To disclose the reason for the long cycle life and good rate capacity of S/BC composite, a control S/acetylene black composite was investigated. Actually, as shown in Fig. 5a, the control cell after 60 cycles decreased to only 178 mA h g−1, showing only 10.6% utilization of the sulfur, which is far from practical application and also lost the discharge/charge plateaus. While the S/BC composite displayed an initial specific discharge capacity of 876 mA h g−1 and retained at 612 mA h g−1 after 60 cycles. Based on the interaction and integration of Li–S battery in mind, the surface morphology and structure of the cycled Li anode (LiS) from the control cell and anode (LiBC) from the S/CB composite cell cycled 60 cycles were investigated by XRD and SEM. A layer of passivation was observed on the cycled LiBC surface (Fig. 5d), while there were only corrosive lines on the LiS (Fig. 5c). The layer was indexed to be Li2S by the XRD pattern (Fig. 5b). The phenomena may be due to that the S/BC could activate more sulfur to reduction and promise larger contact area with the electrolyte.

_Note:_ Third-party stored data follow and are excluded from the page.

(* ===== verification/Prelude.v ===== *)
(** * quant-execution-engine: a verification development

    The engine ([src/src/quant_execution_engine]) takes orders over HTTP, checks
    them, records them in Postgres, places them at a venue (the paper venue SIM,
    or the brokers Liberator and Streaming Pro through HTTP bridges), and repairs
    its records against the venue's own lists.  Redis holds counters, locks and
    the kill switch; an in-process hub streams order updates.

    ** How the parts interact

    [OrderRouter] (core/router.py) runs a frozen pipeline per request: kill
    switch, idempotency read, contract and capability checks, risk gate, price
    band, stage ladder and routing authority, the submit lock, then a durable
    insert, the venue call, and the ack and fills through the repositories.
    Adapters only report; the repositories are the only writers of the tables, and
    the database's triggers append the audit rows.  The reconciler writes through
    the same repositories.  Every repository write publishes to the hub.

    ** Files and the code they model

    - Prelude: the effect monad ([M]: explicit world, exceptions that keep the
      world, [transaction] that rolls back), the [engine] hint database, the
      [respects] lemmas every invariant is pushed through handlers with, and list
      lemmas.
    - Decimals: Python's [decimal.Decimal] (28 digits, half-even).  Digits, PyText:
      decimal digits, printing decimals.  FloatRepr, PyFloat: binary floats, their
      [repr], and [int].  PyTime: datetimes and dates.  PyIso: [isoformat] and
      [fromisoformat] with their round trip.  Json, JsonProps: [json.dumps] and
      [json.loads] with theirs.  Sha256, SyntheticId: the digest, and the ids both
      brokers' mapping.py gives an order the engine did not place.
    - Contracts: contracts/*.py: enums, [NormalizedOrder] with its validators,
      capabilities, the exception taxonomy.
    - StateMachine: core/state_machine.py.
    - Events: events/hub.py, events/models.py.
    - Store, StoreInv, StoreProps: db/models.py and db/repositories.py, the store
      invariant [db_wf] and the evolution preorder [evo], and the functional
      theorems.
    - Config: config/settings.py and the start-up half of
      core/routing_authority.py.
    - Cache: cache/counters.py, cache/single_flight.py, core/kill_switch.py.
    - RateLimit: adapters/rate_limit.py.
    - OrderBook, BookService, BookServiceProps: order_book/models.py, service.py,
      router.py.
    - EngineIO: order_book/providers/_engineio.py and the parsing half of
      providers/liberator.py; BookProvider, BookProviderProps, BookProviderLive,
      BookProviderExamples: the feed of providers/liberator.py as steps between
      awaits; BookRuntime: order_book/runtime.py and adapters/market_data.py;
      BookSystem, BookSystemProps, BookSystemExamples: the service and the feed as
      one system, their interleavings joined.
    - Adapters: adapters/base.py, session.py, heartbeat, sim.py, sim_pricing.py;
      [adapter_ok] is the interface the router's theorems are proved against.
    - Gates: core/stage.py, risk.py, price_band.py, the submit half of
      routing_authority.py and [OrderRouter._resolve_adapter].
    - HandleRecovery: core/handle_recovery.py.
    - Router, RouterProps, CancelAmend, SimLifecycle, RouterExamples:
      core/router.py.
    - Liberator, LiberatorProps, LiberatorExamples: adapters/liberator/models.py,
      mapping.py, adapter.py.
    - Reconciler, ReconcileCore, ReconcileCoreProps, ReconcilerProps,
      ReconcilerExamples: adapters/liberator/reconciler.py; ReconcileCore holds
      what both brokers' repair loops share.
    - StreamingPro, SpReconciler, SpTime, SpProps, SpWire, SpExamples:
      adapters/streaming_pro/models.py, mapping.py, adapter.py, heartbeat.py,
      reconciler.py.
    - Transport, Runtime: both brokers' transport.py and runtime.py.
    - Fees, FeesProps: reference/fee_schedule.py and
      db/fee_observations.py.  FeeDoc, FeeDocProps, FeeDocExamples: the text of an
      adopted entry, and scripts/generate_fee_doc.py.
    - Engine, EngineProps, EngineExamples: the process of api/main.py's lifespan:
      settings, adapters, worker tasks, the store, and its steps.  Lifespan,
      LifespanProps, LifespanExamples: the same lifespan as one sequence of
      resources acquired and released (db/postgres.py, cache/redis_client.py and
      the create/close pairs of every runtime).
    - Api, ApiProps: api/deps.py, error_handlers.py, audit.py and the history
      pages.  Cursor: the history cursor of routes.py.  Streams, StreamsProps:
      api/streams.py.  Wire, WireProps, WireExamples: the bodies, frames, NDJSON lines
      and error envelope as text, and an event-stream client reading them.  Routes,
      RoutesProps, RoutesExamples: the handlers of routes.py, schemas.py, and the
      route table of api/main.py.  RouteBodies: the contents of the two history
      routes, with what they say they cannot contain.

    ** What the theorems show

    - Durable truth ([engine_durable_truth], [attached_engine_durable]): any
      sequence of router operations, against any venue and with any other tasks
      running inside the awaits, keeps [db_wf] and only evolves the store: legal
      edges, fixed identity, append-only fills and audit rows.  The second is the
      whole process: start, requests, both brokers' heartbeats, trips and repair
      loops, stop and restart.
    - Ordering and authority: the kill switch precedes every effect of a submit or
      amend and is no obstacle to a cancel, engaging it halts before it sweeps, an order is stored before it reaches a venue, a
      real venue is reached only from an authorised account and stage, and a
      process that is up holds exactly the broker adapters and workers its settings
      allow ([broker_surface_gated]).
    - The repositories: what a fill does on every branch, and that redelivering it
      does nothing.
    - Reconciliation: one pass settles a row to what the venue reports, for either
      broker, but for a match that raced a cancel; a lost ack is bound only to a
      unique unclaimed candidate, and within a working set never twice in a pass; the
      two planners agree but for one case
      ([planners_agree]); one naive timestamp aborts a pass, of either broker
      ([naive_time_aborts_pass], [lost_ack_fate]).
    - The wire: the payloads sent mean the order given, and the two row dialects
      of Streaming Pro read as one ([dialects_agree]).
    - Router functions: the paper lifecycle under any pricer, lock waits that only
      wait and end with an answer, duplicates, cancel, cancel-replace.
    - Streams: an order-update stream loses nothing silently and repeats nothing,
      in any interleaving ([stream_complete]); a client of the event-stream standard
      reads back exactly what was sent ([client_reads_stream]) and reconnects with
      its [Last-Event-ID] without losing or repeating an event, also under a strategy
      filter ([reconnect_loses_nothing]); a cursor from before a restart is not recognised
      ([stale_cursor_silent]); the export reads back line by line
      ([export_reads_back]).
    - The order-book feed: a book is published under the symbol its room belongs
      to ([feed_attribution]); in joint runs of the service and its provider what
      the service believes is what the provider does ([feed_agrees]), and a frame
      reaches every consumer of its book ([consumer_receives], in calm runs: see
      [provider_step]); what a call that overlaps an unsubscribe, a cancelled acquire,
      a second market of a symbol or a long outage can lose ([reap_races_subscribe],
      [cancelled_acquire_starves], [second_market_dropped], [reconnect_backoff]).
    - Start and stop: each optional resource that fails to open costs only itself
      ([startup_degrades]), shutdown releases everything ([shutdown_releases]),
      unless the feed's reader died first ([shutdown_cut_short]).
    - HTTP: the gateway alias is the native surface without the admin routes, the
      read key opens the account reads and nothing else, a client that passes the
      cursor back gets the whole history ([http_history_complete]), and the contents
      state the window, what is missing and since when the store is complete
      ([coverage_states_gaps], [history_window_reads_back],
      [history_within_complete_since]).
    - Fees: a fee is read as of its date, adopting one keeps the past, and the
      month's tier volume counts each fill once; an adopted entry's text reads back
      as the entry ([adopted_entry_reads_back]), the mirror document is complete and
      its drift check exact ([doc_complete], [drift_check_exact]), and the first
      adoption breaks the generator ([adoption_breaks_doc]).
    - Bounds: risk caps, the token bucket's rate, single flight, order-book
      queues.
    - Further theorems: [terminal_handle_claimed_twice], [stale_claims_bind_twice],
      [ambiguous_rejected_next_day] and [cancel_confirm_drops_fill] exhibit runs
      in which the reconciler does something its documentation excludes;
      [offer_accounting], [store_audit_chain], [handleless_ack_never_raises],
      [native_amend_outcome], [audit_export_complete], [risk_check_caps],
      [cursor_roundtrip], [dialects_agree], [alias_is_native], [resolve_in_force],
      [book_service_bounded], [feed_serves_subscribed], [synthetic_ids_accepted] and
      [rejections_typed] extend the groups above.

    ** Bounds and fuel

    Each loop that is not structural has fuel with a proof that it is enough:
    [recover_loop] gets one more than [recovery_polls], the number of polls the
    deadline and minimum allow ([recover_handle_bounded]); [await_loop] gets
    [await_fuel], two more than the polls the budget holds ([lock_miss_answers]);
    [history_all] and [follow_history] need more than one step per stored order
    ([history_complete], [http_history_complete]);
    [json_loads] gets one step per character, and no amount reads more
    ([json_loads_complete]); [float_numeral] tries 17 digits, which tell any two
    floats apart ([float_numeral_total]).
    The digit loops of Decimals and [drop_all] of Contracts run on the size of
    their argument.  Integers are unbounded, as in Python.

    ** Parameters and abstractions

    - Postgres answers every statement; its triggers, CHECKs and NUMERIC type are
      [OrdersSchema] with the documented laws [OrdersSchemaSpec]
      (docs/data/execution-schema.md).  Redis is [RedisOps]/[RedisSpec], each
      command of which may fail.  Venue bridges, pydantic's coercion of venue
      rows and its dumps of response rows and timestamps, the instant the database
      driver takes a naive time for, the TOML parser of a whole file, uuid
      generation, sleeping and the other tasks that run meanwhile are function
      arguments; the sections that rely on them name what they assume,
      and concrete instances in StoreProps, Cache and the Examples files show that
      it can hold.
    - A stored timestamp is a [Z] of microseconds UTC, and a [PyDatetime] where its
      offset or the lack of one matters; the venue's day is UTC+7.  Dates do not end
      with the year 9999.  Float
      seconds are microseconds, or exact rationals in RateLimit.
    - Strings are UTF-8 bytes; character classes are ASCII's.  Log calls are left
      out; exception messages are kept only where the program stores or compares
      them.  The interpreter's limits (digits of an integer, recursion depth) are not
      reached.

    ** Not modelled

    What the Postgres, Redis, HTTP and websocket drivers do on the network, TLS
    contexts and logging set-up are input/output without logic of their own and stay
    out, as do pydantic's dumping of single response rows and the text of log lines and
    messages nobody reads back.  Every operation of the program that changes state is a
    definition here.  The joint system of BookSystem and the node of Engine are proved
    separately: the paper pricer only reads a cached book, any book. *)

From stdpp Require Import base gmap strings list sorting.
From Stdlib Require Import ZArith Lia.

image file: c4ra12509f-f5.tif
Fig. 5 (a) Cycle performance of S/BC and S/acetylene black; (b) XRD pattern of the cycled Li anode; SEM images of the cycled Li anode from (c) the S/acetylene black and (d) S/BC composite cells after 60 cycles, (e) from S/BC composite cells after 500 cycles; (f) SEM image of the fresh Li metal.

Further, the cycled Li anode from the S/BC after 500 cycles was also studied shown in Fig. 5e. There is a more stable dense and roughness layer on the surface of the cycled Li, which seems to be an evolution with cycling in contrast to the cycled Li anode after 60 cycles and absolutely different with that on the fresh Li metal (Fig. 5f). The layer was indexed to be Li2S by the XRD pattern (Fig. 5b). This passivation layer can help impede the penetration of polysulfides and provide the ion pathway, leading to a long-term cycle stability and good rate performance.23

Generally speaking, the good stability of Li–S batteries is resulted from the immobilization of polysulfides at the cathode region, the blocked polysulfide dissolution in the electrolyte or the protection of Li anode surface.23,39,44 For the bamboo charcoal/sulfur composites, the BC matrix possesses a small specific surface area, poor microporous or mesoporous structure. So BC plays a key role to enhance the charge and ion transport and is limited for immobilizing the active material and polysulfides.6 Combing the above results, it could assume that the well-connected and ordered porous BC could activate large amount of sulfur into reduction at the same time and then induce a certain amount of polysulfides into electrolyte due to the concentration gradient at the electrode/electrolyte interface. The reduction of polysulfides on the Li metal could react with the Li metal and promote a solid electrolyte interphase layer on the surface of Li anode.

Conclusions

In summary, a renewable, low cost and scalable activated carbon obtained from bamboo has been successfully used as the host of sulfur to design the S/BC composites cathode for stable Li–S battery. An initial specific discharge capacity of 685 mA h g–1 along with a fading rate of 0.079% (0.5 C, 500 cycles) is obtained for the S/BC composite materials. The stability of S/BC composite cathode is attributed to the special pore structure of the bamboo charcoal and the stable solid electrolyte interphase layer self-deposited on Li anode. The detailed process for the formation of the Li protect layer will be studied in the future. The overall stability of the S/BC composite cathode accompanied by a stable anode is good. Besides, with appealing performance at higher charge/discharge rates the S/BC composite is of significant promise for high energy/power density rechargeable batteries.

Acknowledgements

We gratefully acknowledge financial support from the National Natural Science Foundation of China (nos 11372267 and 11102176), the Emerging Strategic Industries of Hunan Province (2012GK4075), the Science and Technology Program of Hunan Province (2013GK3163) and the Graduate Innovation Program of Hunan Province (CX2013B258).